Il sera déçu, le logiciel MSN, n'est plus vraiment développé pour mac... Ce n'est pas du tout le même que sous Windows. (ou alors à la version 1998)
Mais tu peux tout à fait communiquer avec tes correspondants msn avec adium ou amsn, ce sont juste des logiciels différents utilisant le même protocole de communication.


----------



## 217ae1 (13 Août 2008)

amsn fonctionne pas chez moi...


----------



## boulou le fou (13 Août 2008)

hello
je rejoints ce post car j'ai un petit soucis avec msn/hotmail sur mon imac...
j'ai installer office etudiant 2008 sur mon imac, et il y a msn avec ...
msn marche tres bien, mais qd je veux aller voir mes messages sur hotmail, (indiquer dans msn) il ne peut pas ouvrir mon compte hotmail (mon adresse qui me sert pour msn) donc je ne peux pas voir mes messages hotmail....

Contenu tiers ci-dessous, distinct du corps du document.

(* ===== verification/PqRows.v ===== *)
(** * lib/pq: queries and their rows

    The messages a query sends, what [Query], [Exec] and the methods of [rows] make
    of a conforming server's answers, and the loop of [database/sql] that reads all
    rows of a query. *)

From S2P Require Import Prelude GoStrings AmqpWire AmqpOpen PqBuf PqEncode PqConn PqSession.

Module PqRows.
Import AmqpWire PqBuf PqEncode PqConn PqSession.

(** ** Requests on the wire *)
Definition cstr (s : string) : string := s +:+ String zero "".

Ltac builds_step :=
  first [apply builds_new | apply builds_bytes | apply builds_next].
(** The text of a message that was built, without the empty parts. *)
Ltac wire :=
  etransitivity; [eapply wrap_builds; repeat builds_step|];
  unfold cstr; rewrite ?str_app_nil_l -?str_app_assoc ?str_app_nil_r; reflexivity.

Definition simple_request (q : string) : string := frame "Q" (cstr q).
Definition prepare_request (q name : string) : string :=
  frame "P" (cstr name +:+ cstr q +:+ be 2 0) +:+ frame "D" ("S" +:+ cstr name) +:+ frame "S" "".
Definition execute_request (bind : string) : string :=
  frame "B" bind +:+ frame "E" (String zero "" +:+ be 4 0) +:+ frame "S" "".
(** The parameters of a Bind: all in text, a null or length and bytes each, and the
    formats of the result. *)
Definition bind_payload (name : string) (n : nat) (params fmts : string) : string :=
  String zero "" +:+ cstr name +:+ be 2 0 +:+ be 2 (Z.of_nat n) +:+ params +:+ fmts.

Lemma wrap_query q : wrap (query_message q) = simple_request q.
Proof. rewrite /simple_request. wire. Qed.
Lemma wrap_prepare q name : wrap (prepare_message q name) = prepare_request q name.
Proof. rewrite /prepare_request. wire. Qed.

Section rows.
Context {Hlib : PqLib} {T : Type} {Hnet : Net T}.
Implicit Types (c : conn (T:=T)).
Abbreviation C A := (M (conn (T:=T)) (result A)).
(** ** What the server answers *)

(** After Bind: rows, then the command tag, the sign of an empty query or an error;
    then ReadyForQuery with the transaction status [s]. *)
Inductive results : list msg → ascii → Prop :=
| results_complete tag s : has_char zero tag = false → results [complete tag; ready s] s
| results_empty s : results [("I"%char, ""); ready s] s
| results_error fs s : forallb wf_error_field fs = true → results [error_msg fs; ready s] s
| results_row p l s : (2 ≤ String.length p)%nat → results l s → results (("D"%char, p) :: l) s.

(** To Parse, Describe and Sync. *)
Inductive prepare_answer : list msg → ascii → Prop :=
| prepare_ok typs cols s : wf_types typs → wf_columns cols →
    prepare_answer [("1"%char, ""); param_desc typs; desc_msg cols; ready s] s
| prepare_parse_error fs s : forallb wf_error_field fs = true → prepare_answer [error_msg fs; ready s] s
| prepare_describe_error fs s : forallb wf_error_field fs = true →
    prepare_answer [("1"%char, ""); error_msg fs; ready s] s.

(** To Bind, Execute and Sync. *)
Inductive execute_answer : list msg → ascii → Prop :=
| execute_ok l s : results l s → execute_answer (("2"%char, "") :: l) s
| execute_error fs s : forallb wf_error_field fs = true → execute_answer [error_msg fs; ready s] s.

(** To a Query of one statement. *)
Inductive simple_answer : list msg → ascii → Prop :=
| simple_rows cols l s : wf_columns cols → results l s → simple_answer (row_desc cols :: l) s
| simple_complete tag s : has_char zero tag = false → simple_answer [complete tag; ready s] s
| simple_empty s : simple_answer [("I"%char, ""); ready s] s
| simple_error fs s : forallb wf_error_field fs = true → simple_answer [error_msg fs; ready s] s.

(** To Parse, Bind, Describe, Execute and Sync in one go. *)
Inductive binary_answer : list msg → ascii → Prop :=
| binary_ok cols l s : wf_columns cols → results l s →
    binary_answer (("1"%char, "") :: ("2"%char, "") :: desc_msg cols :: l) s
| binary_parse_error fs s : forallb wf_error_field fs = true → binary_answer [error_msg fs; ready s] s
| binary_bind_error fs s : forallb wf_error_field fs = true →
    binary_answer [("1"%char, ""); error_msg fs; ready s] s
| binary_describe_error fs s : forallb wf_error_field fs = true →
    binary_answer [("1"%char, ""); ("2"%char, ""); error_msg fs; ready s] s.

Definition binary_request (q bind : string) : string :=
  frame "P" (String zero "" +:+ cstr q +:+ be 2 0) +:+ frame "B" bind +:+
  frame "D" ("P" +:+ String zero "") +:+ frame "E" (String zero "" +:+ be 4 0) +:+ frame "S" "".
Definition close_request (name : string) : string := frame "C" ("S" +:+ cstr name).

(** A request [b] is answered, with asynchronous messages anywhere. *)
Definition replies {T : Type} {Hnet : Net T} (ok : T → Prop) (b : string) (t : T) (Q : list msg → ascii → Prop) : Prop :=
  ∃ ms s t', net_write b t = (None, frames ms, t') ∧ forallb wf_msg ms = true ∧ Q (answers ms) s ∧ ok t'.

ca cherche, ca cherche mais ca revient au point de depart...

ca me ressort ca
"Windows Live ID est indisponible à partir de ce site pour l'une des raisons suivantes :
Ce site connaît peut-être un problème.
Le site n'est peut être pas membre de Windows Live ID.
Vous pouvez :

Vous pouvez vous connecter ou vous inscrire sur d'autres sites et services Windows Live ID ou réessayer plus tard sur ce site."


si qq1 a une idée...?


----------



## 217ae1 (13 Août 2008)

boulou le fou a dit:


> j'ai installer office etudiant 2008 sur mon imac,



comment t'as fais, moi, je n'arrive pas a m'enregistrer 


avec ichat, on peut chatter avec les gents qui ont msn ?


----------



## Dos Jones (14 Août 2008)

217ae1 a dit:


> mais mon frère veut msn...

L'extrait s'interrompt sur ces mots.